ABSTRACT

Participatory citizenship education (PCE) strives to encourage young people to be actively engaged in social and political affairs. It is aimed at educating the democratic citizen. Programmes have been set up to support teachers and other practitioners to promote the willingness of young people to be active and participatory. Regarding its programmatic character, PCE is a rather ambivalent practice. It occurs as a top-down policy by ‘the state’ which summons citizens to question, at least partly, existing institutions in order to revamp and sustain their democratic character. Thereby, state institutions aim to enhance diffuse support and strengthen the established system of political rule. Thus, PCE is a twofold exercise encompassing both emancipative activation as well as social engineering which aims to bring forth opportunistic citizens. PCE is aimed at educating young people in a specific way. It strives to constitute a particular conception of a ‘participative citizen’. The ambivalent intervention from above should result in a specified governmentality, i.e. a particular conduct of the self (Dean 1999; Miller and Rose 2008).
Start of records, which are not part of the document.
(** * mk_combined_img: a shallow embedding of tools/mk_combined_img.py

    The script parses a partition manifest, copies every partition image
    into one output image with [dd], and writes a GPT with [sgdisk].  The
    Python functions are embedded as Rocq functions over an explicit model
    of what they touch: the file system, the process environment, the
    external programs they start and the file descriptors they hold. *)

From Stdlib Require Import ZArith NArith List String Ascii Lia.
From Stdlib Require Import DecimalString DecimalZ DecimalPos.
From Stdlib.Strings Require Import Byte.
From stdpp Require Import gmap strings list sorting.

Local Open Scope Z_scope.

(* ===================================================================== *)
(** * Part I: the model *)
(* ===================================================================== *)

(** ** Exceptions and results *)

(** What a run can end with besides returning.  The [sys.exit] calls of the
    script are kept apart by their message; [exit_message] renders it.
    [OSError] is the error of [os.close] on a descriptor that is not open. *)
Inductive exn : Type :=
  | SystemExit0
  | InvalidConfigFile (name : string)
  | InvalidNumberFormat (tok : string)
  | PartitionNumberOutOfRange (num total : Z)
  | DuplicatePartitionNumber (num : Z)
  | CalledProcessError (argv : list string)
  | FileNotFoundError (name : string)
  | FileExistsError
  | ValueError
  | KeyError (key : string)
  | IndexError
  | OSError.

Inductive result (A : Type) : Type :=
  | Ok (a : A)
  | Err (e : exn).
Arguments Ok {A} a.
Arguments Err {A} e.

Definition rbind {A B} (r : result A) (k : A -> result B) : result B :=
  match r with
  | Ok a => k a
  | Err e => Err e
  end.

(** ** Python built-ins on strings and integers *)

(** [str(n)] for an integer. *)
Definition py_str (n : Z) : string := NilEmpty.string_of_int (Z.to_int n).

(** The value of a character as a digit in [base], as [int(s, base)] reads
    it: [0-9], then letters of either case for ten and up. *)
Definition digit_of (base : Z) (c : ascii) : option Z :=
  let n := Z.of_N (N_of_ascii c) in
  let v := if (48 <=? n) && (n <=? 57) then Some (n - 48)
           else if (97 <=? n) && (n <=? 122) then Some (n - 87)
           else if (65 <=? n) && (n <=? 90) then Some (n - 55)
           else None in
  match v with
  | Some d => if d <? base then Some d else None
  | None => None
  end.

(** Digits with single underscores between them; [prev] tells whether an
    underscore may come next. *)
Fixpoint digits_loop (base acc : Z) (prev : bool) (s : string) : option Z :=
  match s with
  | EmptyString => if prev then Some acc else None
  | String c s' =>
      if Ascii.eqb c "_"
      then (if prev then digits_loop base acc false s' else None)
      else match digit_of base c with
           | Some d => digits_loop base (base * acc + d) true s'
           | None => None
           end
  end.

(** The digits of [int(s, base)] after the sign: for base 16 an optional
    [0x] prefix, then digits. *)
Definition py_int_mag (base : Z) (body : string) : option Z :=
  match body with
  | String "0" (String x r) =>
      if (base =? 16) && (Ascii.eqb x "x" || Ascii.eqb x "X")
      then match r with
           | EmptyString => None
           | _ => digits_loop base 0 true r
           end
      else digits_loop base 0 false body
  | _ => digits_loop base 0 false body
  end.

(** [int(s, base)] on a string without surrounding white space (the script
    only passes [split()] tokens and hexadecimal digit strings): optional
    sign, then [py_int_mag].  [None] is [ValueError].  Digits are the
    ASCII ones; the limit recent interpreters put on the length of a
    decimal string (4300 digits by default) is not modelled. *)
Definition py_int (base : Z) (s : string) : option Z :=
  match s with
  | String "-" r => option_map Z.opp (py_int_mag base r)
  | String "+" r => py_int_mag base r
  | _ => py_int_mag base s
  end.

(** [str.isspace] on one ASCII character: tab, line feed, vertical tab,
    form feed, carriage return, the four separators 0x1c-0x1f, space. *)
Definition py_isspace (c : ascii) : bool :=
  let n := N_of_ascii c in
  ((9 <=? n) && (n <=? 13) || (28 <=? n) && (n <=? 32))%N.

Fixpoint lstrip (s : string) : string :=
  match s with
  | EmptyString => EmptyString
  | String c s' => if py_isspace c then lstrip s' else s
  end.

(** [s.strip()] *)
Definition strip (s : string) : string :=
  String.rev (lstrip (String.rev (lstrip s))).

(** [s.split()]: the maximal runs of non-space characters; [tok] is the run
    being read. *)
Fixpoint split_loop (tok s : string) : list string :=
  match s with
  | EmptyString => match tok with EmptyString => [] | _ => [tok] end
  | String c s' =>
      if py_isspace c
      then match tok with
           | EmptyString => split_loop EmptyString s'
           | _ => tok :: split_loop EmptyString s'
           end
      else split_loop (tok +:+ String c EmptyString) s'
  end.

Definition split (s : string) : list string := split_loop EmptyString s.

(** [codecs.encode(bs, 'hex')]: two lower-case digits per byte. *)
Definition hex_digit (n : N) : ascii :=
  if (n <? 10)%N then ascii_of_N (48 + n) else ascii_of_N (87 + n).

Definition hex_of_byte (b : byte) : string :=
  String (hex_digit (to_N b / 16)) (String (hex_digit (to_N b mod 16)) EmptyString).

Fixpoint hex_encode (bs : list byte) : string :=
  match bs with
  | [] => EmptyString
  | b :: bs' => hex_of_byte b +:+ hex_encode bs'
  end.

(** ** Files *)

(** A file is its size and its bytes; [fdata] is read below [fsize] only. *)
Record file : Type := File { fsize : N; fdata : N -> byte }.

(** [f.read(n)] from the start of a file opened in binary mode. *)
Definition read (n : N) (f : file) : list byte :=
  map (fun i => fdata f (N.of_nat i)) (seq 0 (N.to_nat (N.min n (fsize f)))).

Definition getsize (fs : gmap string file) (name : string) : result Z :=
  match fs !! name with
  | Some f => Ok (Z.of_N (fsize f))
  | None => Err (FileNotFoundError name)
  end.

Definition exists_ (fs : gmap string file) (name : string) : bool :=
  match fs !! name with Some _ => true | None => false end.

(** ** check_sparse *)

Definition magic : Z := 3978755898.

Definition check_sparse (fs : gmap string file) (filename : string) : result bool :=
  match fs !! filename with
  | None => Err (FileNotFoundError filename)
  | Some i =>
      let word := read 4 i in
      match py_int 16 (hex_encode (rev word)) with
      | None => Err ValueError
      | Some v => Ok (magic =? v)
      end
  end.

(** ** os.path.expandvars *)

(** A character of the regular expression class [\w] under [re.ASCII]. *)
Definition is_word (c : ascii) : bool :=
  let n := N_of_ascii c in
  ((48 <=? n) && (n <=? 57) || (65 <=? n) && (n <=? 90)
   || (97 <=? n) && (n <=? 122) || (n =? 95))%N.

Fixpoint has_close (s : string) : bool :=
  match s with
  | EmptyString => false
  | String c s' => Ascii.eqb c "}" || has_close s'
  end.

(** Where the scan of [posixpath.expandvars] stands: in plain text, just
    after a dollar, inside a [$name], inside a [${name}]. *)
Inductive xstate : Type :=
  | XPlain
  | XDollar
  | XWord (name : string)
  | XBrace (name : string).

Definition subst_word (environ : gmap string string) (name : string) : string :=
  match environ !! name with
  | Some v => v
  | None => String "$" name
  end.

Definition subst_brace (environ : gmap string string) (name : string) : string :=
  match environ !! name with
  | Some v => v
  | None => String "$" (String "{" (name +:+ "}"))
  end.

(** The pattern is [\$(\w+|\{[^}]*\})]; a reference to a variable that is
    not set stays as it is, and an inserted value is not scanned again. *)
Fixpoint expand_scan (environ : gmap string string) (st : xstate) (s : string) : string :=
  match s with
  | EmptyString =>
      match st with
      | XPlain => EmptyString
      | XDollar => "$"
      | XWord name => subst_word environ name
      | XBrace name => String "$" (String "{" name)
      end
  | String c s' =>
      match st with
      | XPlain =>
          if Ascii.eqb c "$" then expand_scan environ XDollar s'
          else String c (expand_scan environ XPlain s')
      | XDollar =>
          if is_word c then expand_scan environ (XWord (String c EmptyString)) s'
          else if Ascii.eqb c "{" && has_close s' then expand_scan environ (XBrace EmptyString) s'
          else if Ascii.eqb c "$" then String "$" (expand_scan environ XDollar s')
          else String "$" (String c (expand_scan environ XPlain s'))
      | XWord name =>
          if is_word c then expand_scan environ (XWord (name +:+ String c EmptyString)) s'
          else subst_word environ name +:+
               (if Ascii.eqb c "$" then expand_scan environ XDollar s'
                else String c (expand_scan environ XPlain s'))
      | XBrace name =>
          if Ascii.eqb c "}" then subst_brace environ name +:+ expand_scan environ XPlain s'
          else expand_scan environ (XBrace (name +:+ String c EmptyString)) s'
      end
  end.
(** * A shallow embedding of [bigml/fusion.py]

    The local [Fusion] predictor combines the outputs of several supervised
    member models.  This development embeds the functions of
    [bigml/fusion.py] as Rocq functions and states the properties of the
    natural-language specification about them.

    Conventions of the embedding:
    - Python numbers (the [int] weights and the [float] probabilities) are
      exact rationals [Q]; arithmetic is exact, and a division by zero raises
      [ZeroDivisionError] as it does in Python.
    - A computation that may raise is a value of [Result]; [try]/[except]
      is [try_except].
    - Python dictionaries with free-form keys are [gmap string _];
      dictionaries with a fixed set of keys are records.
    - A list attribute that may be [None] is an [option (list _)]. *)

From Stdlib Require Import QArith Qround Lqa.
From stdpp Require Import base option list sorting strings gmap.

Local Open Scope Q_scope.

(** ** Exceptions and results *)

Inductive exn :=
  | ValueError
  | KeyError
  | IndexError
  | TypeError
  | AttributeError
  | ZeroDivisionError.

#[global] Instance exn_eq_dec : EqDecision exn.
Proof. solve_decision. Defined.

Inductive Result (A : Type) :=
  | Ok (a : A)
  | Raise (e : exn).
Arguments Ok {A} a.
Arguments Raise {A} e.
(** Lines 38-74: on a successful run the thumbnails stand on the canvas
    in ascending order of the paths of the raster files: the i-th
    thumbnail is the image decoded from the i-th path in that order,
    resampled to the shared size. *)
Theorem thumbnails_in_file_order (w : World) (filepath output_prefix : string)
  (cols dpi : Z) (d : Json.Dict) :
  let t := log (snd (generate_thumbnails w filepath output_prefix cols dpi start)) in
  fst (generate_thumbnails w filepath output_prefix cols dpi start) = Returned d ->
  Json.has_key "output" d = true ->
  exists names images th grid,
    (yield "-jpeg" jpg_pattern t = Some names
     \/ (yield "-jpeg" jpg_pattern t = Some [] /\
         yield "-png" png_pattern t = Some names)) /\
    let paths := Py.sorted (map (Pathlib.join (mkdtemp w)) names) in
    ascending paths /\
    Permutation paths (map (Pathlib.join (mkdtemp w)) names) /\
    map (image_open w) paths = map Some images /\
    written t = [Save (output_prefix ++ ".jpg") "JPEG" 90 grid] /\
    pasted (PIL.ops grid)
    = map (fun img => PIL.resize img thumb_w th "LANCZOS") images.
Proof.
  cbn zeta. intros Hd Hk.
  destruct (success_inv w filepath output_prefix cols dpi d Hd Hk)
    as (names & images & first & rest & th & Hy & _ & Hopen & _ & _ & _ & _ & Hw).
  cbn zeta in Hw.
  pose proof (proj1 (open_all_ok_iff _ _ _) Hopen) as Hs.
  exists names, images, th. eexists. split; [exact Hy|].
  split; [apply sorted_ascending|]. split; [apply sorted_perm|].
  split; [exact Hs|]. split; [exact Hw|].
  cbn [PIL.ops]. apply pasted_cells.
Qed.

Lemma thumbnails_in_file_order_witness :
  exists names images th grid,
    (yield "-jpeg" jpg_pattern
       (log (snd (generate_thumbnails Samples.primary_world
                    "deck.pptx" "thumbnails" 4 150 start))) = Some names
     \/ (yield "-jpeg" jpg_pattern
           (log (snd (generate_thumbnails Samples.primary_world
                        "deck.pptx" "thumbnails" 4 150 start))) = Some [] /\
         yield "-png" png_pattern
           (log (snd (generate_thumbnails Samples.primary_world
                        "deck.pptx" "thumbnails" 4 150 start))) = Some names)) /\
    let paths := Py.sorted (map (Pathlib.join (mkdtemp Samples.primary_world)) names) in
    ascending paths /\
    Permutation paths (map (Pathlib.join (mkdtemp Samples.primary_world)) names) /\
    map (image_open Samples.primary_world) paths = map Some images /\
    written (log (snd (generate_thumbnails Samples.primary_world
                         "deck.pptx" "thumbnails" 4 150 start)))
    = [Save ("thumbnails" ++ ".jpg") "JPEG" 90 grid] /\
    pasted (PIL.ops grid)
    = map (fun img => PIL.resize img thumb_w th "LANCZOS") images.
Proof.
  apply (thumbnails_in_file_order Samples.primary_world "deck.pptx" "thumbnails" 4 150
           [("output", Json.JStr "thumbnails.jpg"); ("slides", Json.JInt 2);
            ("grid", Json.JStr "1x4")]);
    reflexivity.
Defined.
(** The body of the loop [for file_name in os.listdir(source_dir)]. *)
Definition sort_entry (env : Env) (file_name : string) : sorted :=
  let file_path := os_path_join source_dir file_name in
  if isfile env file_path then
    let attempt :=
      activity_type <~
        (if PyStr.endswith file_name ".fit"
         then determine_activity_type_fit (fit_file env file_path)
         else if PyStr.endswith file_name ".gpx"
         then determine_activity_type_gpx (gpx_file env file_path)
         else Ret "unknown") ;;
      if bool_decide (activity_type ∈ ["cycling"; "running"; "walking"])
      then move_file env file_path activity_type
      else Ret (Uncategorised activity_type file_name) in
    match attempt with
    | Ret line => line
    | Raise e => ErrorProcessing file_name e
    end
  else NotAFile.

Definition sort_entries (env : Env) (listing : list string) : list sorted :=
  map (sort_entry env) listing.

(** ** Vocabulary for [sort.py] *)

(** The name has no slash, as the names that [os.listdir] gives. *)
Fixpoint slash_free (s : string) : bool :=
  match s with
  | "" => true
  | String c s' => negb (Ascii.eqb c "/") && slash_free s'
  end.

(** No character of the string is white space. *)
Fixpoint space_free (s : string) : bool :=
  match s with
  | "" => true
  | String c s' => negb (PyStr.is_space c) && space_free s'
  end.

(** The messages that yield [vs] and go on as [tail]. *)
Definition yields (vs : list fit_value) (tail : messages) : messages :=
  foldr Yield tail vs.
(** X1.  [trim] splits a string into a run of white space, the result,
    and another run of white space; the result neither begins nor ends
    with white space, and trimming it again changes nothing. *)
Theorem trim_characterised (s : jsstring) :
  (exists w1 w2,
      s = w1 ++ trim s ++ w2
      /\ forallb is_ws w1 = true /\ forallb is_ws w2 = true)
  /\ padded (trim s) = false
  /\ trim (trim s) = trim s.
Proof.
  split_conj.
  - destruct (trimStart_split s) as (w1 & H1 & Hw1).
    destruct (trimEnd_split (trimStart s)) as (w2 & H2 & Hw2).
    exists w1, w2. split_conj; try assumption.
    unfold trim. now rewrite <- H2.
  - apply trim_not_padded.
  - pose proof (trim_not_padded s) as Hp.
    unfold trim at 1. rewrite (trimStart_not_padded _ Hp).
    now apply trimEnd_not_padded.
Qed.

End TrimFacts.

(** ** Further properties of the creation dialog *)

Module DialogExtras.

Import CreateTicketDialog DialogFacts.

(** The four ways a submission can go. *)
Inductive SubmitCase (user : option AuthUser) (env : Env) (s : State)
  : Prop :=
| CaseRejected :
    field_missing s ->
    submit user env s =
      (Returned tt,
       {| m_state := s;
          m_trace := [PreventDefault; Toast validation_toast];
          m_clock_reads := 0; m_uuid_calls := 0 |}) ->
    SubmitCase user env s
| CaseAnonymous :
    fields_filled s -> user = None ->
    submit user env s =
      (Returned tt,
       {| m_state := s;
          m_trace := [PreventDefault; Toast login_toast];
          m_clock_reads := 0; m_uuid_calls := 0 |}) ->
    SubmitCase user env s
| CaseRefused (u : AuthUser) (e : JsError) :
    fields_filled s -> user = Some u ->
    error (insert_reply env (ticketData_of env s)) = Some e ->
    submit user env s =
      (Returned tt,
       {| m_state :=
            {| title := title s; description := description s;
               category := category s; productId := productId s;
               products := products s; loading := false |};
          m_trace :=
            [PreventDefault;
             ConsoleLog (js "Creating ticket with data:");
             InsertTicket (ticketData_of env s);
             ConsoleError (js "Ticket creation error:") e;
             ConsoleError (js "Error creating ticket:") e;
             Toast (failure_toast e)];
          m_clock_reads := 2; m_uuid_calls := 2 |}) ->
    SubmitCase user env s
| CaseCreated (u : AuthUser) :
    fields_filled s -> user = Some u ->
    error (insert_reply env (ticketData_of env s)) = None ->
    submit user env s =
      (Returned tt,
       {| m_state :=
            {| title := js ""; description := js ""; category := CatUnset;
               productId := js ""; products := products s;
               loading := false |};
          m_trace :=
            [PreventDefault;
             ConsoleLog (js "Creating ticket with data:");
             InsertTicket (ticketData_of env s);
             ConsoleLog (js "Ticket created successfully:");
             UpsertUser (userData_of (randomUUID env 1) u) (js "id") true;
             Toast success_toast;
             OnOpenChange false;
             OnTicketCreated];
          m_clock_reads := 2; m_uuid_calls := 2 |}) ->
    SubmitCase user env s.
(** The calls of [log]'s callback in a trace of effects. *)
Definition callbacks (effs : list Effect) : nat :=
  List.length (filter (fun x => match x with
                                | Callback => true
                                | _ => false
                                end) effs).

(** The error reports in a trace of effects. *)
Definition error_reports (effs : list Effect) : nat :=
  List.length (filter (fun x => match x with
                                | Emit (Error _) => true
                                | _ => false
                                end) effs).

Definition is_timer (e : Event) : bool :=
  match e with
  | TimerFires _ => true
  | _ => false
  end.

Definition is_log (e : Event) : bool :=
  match e with
  | CallLog _ _ _ => true
  | _ => false
  end.

(** What the handlers maintain about the retry counter, the timer and the
    end callback: a bounded budget is never overdrawn; a pending timer means
    there is budget left; a closing transport has no pending timer; and the
    end callback is pending only on a closing transport. *)
Definition lifecycle_inv (cfg : Config) (t : TcpTransport) : Prop :=
  (0 <= maxRetries cfg -> Z.of_nat (retryCount t) <= maxRetries cfg) /\
  (0 <= maxRetries cfg -> timer_pending t = true ->
   Z.of_nat (retryCount t) < maxRetries cfg) /\
  (closing t = true -> timer_pending t = false) /\
  (closing t = false -> end_pending t = false).

(** A configuration of the tests with a retry budget. *)
Definition budget_config (retries : Z) : Config :=
  config_of {| opt_host := localhost; opt_port := 9000;
               opt_maxRetries := Some retries; opt_retryDelay := Some 10;
               opt_maxBackoff := Some 50; opt_bufferMax := Some 2 |}.

(** Options that give only the two required fields. *)
Definition required_only (h : string) (p : Z) : TcpTransportOptions :=
  {| opt_host := h; opt_port := p; opt_maxRetries := None;
     opt_retryDelay := None; opt_maxBackoff := None; opt_bufferMax := None |}.

(** * Properties *)

(** From [Some (f x) = Some (t', effs)], replace [t'] by [fst (f x)]. *)
Ltac result_of H :=
  first [ injection H as <- _
        | injection H as H; apply (f_equal fst) in H; cbn [fst] in H;
          rewrite <- H; clear H ].

(** Case analysis on the two guards of [_scheduleReconnect]. *)
Ltac by_guards cfg t :=
  unfold _scheduleReconnect;
  destruct (closing t) eqn:?; cbn;
  [ | destruct (retries_exhausted cfg t) eqn:?; cbn ].

(** ** [_scheduleReconnect] *)

Section ScheduleReconnect.

Variable cfg : Config.

Lemma scheduleReconnect_closing (t : TcpTransport) :
  closing t = true -> _scheduleReconnect cfg t = (t, []).
Proof. intros H. unfold _scheduleReconnect. now rewrite H. Qed.

Lemma scheduleReconnect_exhausted (t : TcpTransport) :
  retries_exhausted cfg t = true -> _scheduleReconnect cfg t = (t, []).
Proof.
  intros H. unfold _scheduleReconnect. rewrite H. now destruct (closing t).
Qed.

Lemma scheduleReconnect_arms (t : TcpTransport) :
  closing t = false ->
  retries_exhausted cfg t = false ->
  _scheduleReconnect cfg t =
    (set_reconnectTimer
       (Some {| timeout_delay := backoff_delay cfg (retryCount t);
                timeout_pending := true |}) t,
     [Emit (Reconnecting (backoff_delay cfg (retryCount t))
                         (Z.of_nat (retryCount t) + 1))]).
Proof. intros Hc He. unfold _scheduleReconnect. now rewrite Hc, He. Qed.

(** Whatever it does, [_scheduleReconnect] writes only [reconnectTimer]. *)
Lemma scheduleReconnect_frame (t : TcpTransport) :
  let t' := fst (_scheduleReconnect cfg t) in
  buffer t' = buffer t /\ retryCount t' = retryCount t /\
  connected t' = connected t /\ closing t' = closing t /\
  socket t' = socket t.
Proof.
  cbv zeta. unfold _scheduleReconnect.
  destruct (closing t) eqn:Hc; [cbn; auto|].
  destruct (retries_exhausted cfg t); cbn; auto.
Qed.

Lemma exhausted_iff (t : TcpTransport) :
  retries_exhausted cfg t = true <->
  maxRetries cfg >= 0 /\ Z.of_nat (retryCount t) >= maxRetries cfg.
Proof.
  unfold retries_exhausted. rewrite andb_true_iff, !Z.geb_le. lia.
Qed.

Lemma double_overflow_pos : 0 < double_overflow.
Proof. reflexivity. Qed.

(** For a positive [retryDelay] the delay is the integer formula: no
    product is [NaN] or negative. *)
Lemma backoff_delay_positive (n : nat) :
  0 < retryDelay cfg ->
  backoff_delay cfg n =
    Ms (Z.min (retryDelay cfg * 2 ^ Z.of_nat n) (maxBackoff cfg)).
Proof.
  intros Hd. unfold backoff_delay.
  assert (E0 : (retryDelay cfg =? 0) = false) by (apply Z.eqb_neq; lia).
  assert (E1 : (retryDelay cfg <? 0) = false) by (apply Z.ltb_ge; lia).
  now rewrite E0, E1.
Qed.

(** The first delay is [min retryDelay maxBackoff], whatever the options. *)
Lemma backoff_delay_first :
  backoff_delay cfg 0 = Ms (Z.min (retryDelay cfg) (maxBackoff cfg)).
Proof.
  unfold backoff_delay. cbn [Nat.leb Z.of_nat Z.pow].
  rewrite andb_false_r, Z.mul_1_r.
  destruct ((retryDelay cfg <? 0) && (- double_overflow <? retryDelay cfg)
            && (retryDelay cfg <=? - double_overflow)) eqn:E; [|reflexivity].
  apply andb_true_iff in E. destruct E as [E E3].
  apply andb_true_iff in E. destruct E as [_ E2].
  apply Z.ltb_lt in E2. apply Z.leb_le in E3. lia.
Qed.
The attitudes and perceptions, i.e. the mindset of the subjects to be governed, should include a willingness to participate and the acceptance of the institutions being established. Hence, PCE’s conception encompasses particular skills and requirements which will be described in the following. In addition, PCE sets up a governmentality which does not assure but is likely to be confronted with failures. Democratic participation in particular entails dissatisfaction because democracy is a promise that will be broken. Dissatisfaction with the idea of democracy derives from both the inherent deficiencies of “models of democracy” (Held 2006) and the shortcomings within current political systems, be it “post-democracies” (Crouch 2004) or “constitutional anomy” (Flinders 2010).